Ce magistrat a rendu compte des plaidoiries dans le délibéré de la cour, composée de :
Madame Fabienne PAGES, Présidente,
Madame Caroline DERYCKERE, Conseillère,
Madame Florence MICHON, Conseillère,
Greffier, lors des débats : Mme Mélanie RIBEIRO,
EXPOSÉ DU LITIGE
M. [X] [D] et Mme [J] [Z] épouse [D] mariés le [Date mariage 3] 2003 sous le régime de la séparation des biens ont acquis, suivant acte notarié en date du 4 avril 2006, une maison d’habitation située [Adresse 5] à [Localité 7].
Cette acquisition a été financée par un prêt de 900 000 euros consenti par la Caisse d’Epargne et de Prévoyance d’Ile de France Ouest.
Par jugement rendu le 13 mars 2014, le juge aux affaires familiales du tribunal de grande instance de Paris a prononcé le divorce des époux [D] et [Z].
Des mensualités échues étant restées impayées, la Caisse d’Epargne et de Prévoyance d’Ile de France Ouest a prononcé la déchéance du terme et le solde du prêt étant resté impayé, elle a initié selon commandement de payer valant saisie immobilière en date du 11 mars 2020 une procédure ayant pour objet le bien immobilier financé par le prêt.
Mme [Z] est décédée le [Date décès 4] 2022.
Par jugement du 27 octobre 2023, le juge de l’exécution de Versailles a ordonné la vente forcée du bien saisi fixée à l’audience du 21 février 2024.
Le conseil de M [X] [D] et [J] [Z] divorcée [D] a par conclusions du 14 février 2024 notifié le décès de Mme [Z] et sollicité l’interruption de l’instance, en application de l’article 370 du code de procédure civile.
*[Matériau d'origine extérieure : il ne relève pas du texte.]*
(** The job posted by [scheduleReconnect], at its place among those that wait. *)
Definition reconnect (i : nat) : M transport unit :=
  modify (fun t => with_delayed (delete i (delayed t)) t);;;
  t <- get;;
  if t_closed t then ret tt
  else newWebSocket;;; modify (fun t => with_retry (retried (mRetryStrategy t)) t).

Definition closed_error : exn := Java (IllegalStateException "transport closed").

(** The caller waits until the handler has run its queue and then closed the
    socket. *)
Definition transport_close : M transport unit :=
  t <- get;;
  if t_closed t then ret tt
  else put (with_queue [] (with_t_closed true t));;;
       for_list (queue t ++ [CloseSocket]) run_task.

(** ** Peer *)

Section peer.
Context `{OrgJson}.

Definition sendMessage (message : object) : M transport string :=
  t <- get;;
  if t_closed t then throw closed_error
  else post (Send (toString (JObject message)));;; ret (toString (JObject message)).

(** [ClientRequestHandlerProxy] posts itself to the timer handler. *)
Definition newProxy (requestId : Z) (method : string) : M client nat :=
  c <- get;;
  put (with_timers (timers c ∪ {[length (proxies c)]})
        (with_proxies (proxies c ++ [mkProxy requestId method]) c));;;
  ret (length (proxies c)).
Definition proxy_close (n : nat) : M client unit :=
  modify (fun c => with_timers (timers c ∖ {[n]}) c).
(** The timer runs a proxy. *)
Definition proxy_run (n : nat) : M client unit :=
  c <- get;;
  match proxies c !! n with
  | Some p =>
    put (with_sends (delete (mRequestId p) (mSends c)) (with_timers (timers c ∖ {[n]}) c));;;
    emit (Answered n (Rejected 408 (Some "request timeout")))
  | None => ret tt
  end.

(** [(long) (1500 * (15 + (0.1 * length)))] in doubles. *)
Definition request_timeout (length : Z) : Z :=
  let tenth := SFdiv 53 1024 (double_of_Z 1) (double_of_Z 10) in
  long_of_float (SFmul 53 1024 (double_of_Z 1500)
    (SFadd 53 1024 (double_of_Z 15) (SFmul 53 1024 tenth (double_of_Z length)))).

(** Returns the delay of the timer. *)
Definition request (method : string) (random : Z) (data : object) : M client Z :=
  let request := createRequest method random (Some data) in
  let requestId := optLong "id" request in
  payload <- on_transport (sendMessage request);;
  n <- newProxy requestId method;;
  modify (fun c => with_sends (<[requestId := n]> (mSends c)) c);;;
  ret (request_timeout (Z.of_nat (String.length payload))).

Definition notify (method : string) (data : option object) : M client unit :=
  on_transport (sendMessage (createNotification method data));;; ret tt.

(** The overloads that take a text only log a JSONException. *)
Definition request_text (method : string) (random : Z) (data : string) : M client unit :=
  match new_JSONObject data with Some o => request method random o;;; ret tt | None => ret tt end.
Definition notify_text (method : string) (data : string) : M client unit :=
  match new_JSONObject data with Some o => notify method (Some o) | None => ret tt end.

Definition any_exception (e : exn) : bool := match e with Java _ => true | _ => false end.
Definition quietly {A} (m : M client A) : M client unit :=
  try_catch (m;;; ret tt) any_exception (fun _ => ret tt).

(** The [ServerRequestHandler] of a request. *)
Definition accept (r : Request) (data : string) : M client unit :=
  if String.eqb data "" then quietly (on_transport (sendMessage (createSuccessResponse r (Some []))))
  else match new_JSONObject data with
       | Some o => quietly (on_transport (sendMessage (createSuccessResponse r (Some o))))
       | None => ret tt
       end.
Definition reject (r : Request) (code : Z) (errorReason : option string) : M client unit :=
  quietly (on_transport (sendMessage (createErrorResponse r code errorReason))).

Definition peer_close : M client unit :=
  c <- get;;
  if p_closed c then ret tt else
  put (with_p_connected false (with_p_closed true c));;;
  on_transport transport_close;;;
  for_list (map snd (map_to_list (mSends c))) proxy_close;;;
  modify (with_sends ∅);;;
  emit OnClose.

Definition handleResponse (response : Response) : M client unit :=
  c <- get;;
  match mSends c !! rs_id response with
  | None => ret tt
  | Some sent =>
    put (with_sends (delete (rs_id response) (mSends c)) c);;;
    proxy_close sent;;;
    if rs_ok response then
      match rs_data response with
      | Some d => emit (Answered sent (Resolved (toString (JObject d))))
      | None => throw (Java NullPointerException)
      end
    else emit (Answered sent (Rejected (rs_errorCode response) (rs_errorReason response)))
  end.

(** *** The transport's listener *)

Definition unless_closed (m : M client unit) : M client unit :=
  c <- get;; if p_closed c then ret tt else m.

Definition peer_onOpen : M client unit :=
  unless_closed (modify (with_p_connected true);;; emit OnOpen).
Definition peer_onFail : M client unit :=
  unless_closed (modify (with_p_connected false);;; emit OnFail).
Definition peer_onMessage (message : Message) : M client unit :=
  unless_closed
    match message with
    | MRequest r => emit (OnRequest r)
    | MResponse r => handleResponse r
    | MNotification n => emit (OnNotification n)
    end.
Definition peer_onDisconnected : M client unit :=
  unless_closed (modify (with_p_connected false);;; emit OnDisconnected).
Definition peer_onClose : M client unit :=
  unless_closed (modify (fun c => with_p_connected false (with_p_closed true c));;; emit OnClose).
Par jugement d’adjudication rendu le 21 février 2024, le juge de l’exécution du tribunal judiciaire de Versailles a notamment déclaré irrecevable la demande tendant à ce qu’il soit constaté l’interruption de l’instance et ce sur le fondement de l’article R 311-5 du code des procédures civiles d’exécution et la société par actions simplifiée unipersonnelle (SASU) Landmark Invest a été déclarée adjudicataire du bien immobilier situé [Adresse 5] à [Localité 7] pour le prix en principal de 638.000 euros.
Cette décision a été signifiée le 22 mars 2024 à M [D] qui en a interjeté appel.
Par arrêt rendu le 20 mars 2025, la cour d’appel de Versailles a confirmé le jugement d’adjudication du 21 février 2024 en toutes ses dispositions.
M [X] [D] et Mme [G] [D] (sa fille) ont formé un pourvoi à l’encontre de cet arrêt, toujours en cours.
Par actes de commissaire de justice délivrés le 19 juin 2024, au visa du jugement du 21 février 2024, la SASU Landmark Invest a fait délivrer M [X] [D] et Mme [G] [D], es qualité d’héritière de Mme [J] [Z], un commandement de quitter les lieux dont elle avait été déclaré adjudicataire.
Par assignation en date du 16 septembre 2024, la SASU Landmark Invest a fait citer M [X] [D] et Mme [G] [D] devant le juge des référés du tribunal judiciaire de Versailles aux fins de fixer à titre provisionnel le montant de l’indemnité due au titre de leur occupation des lieux dont elle a été déclarée adjudicataire par le jugement précité.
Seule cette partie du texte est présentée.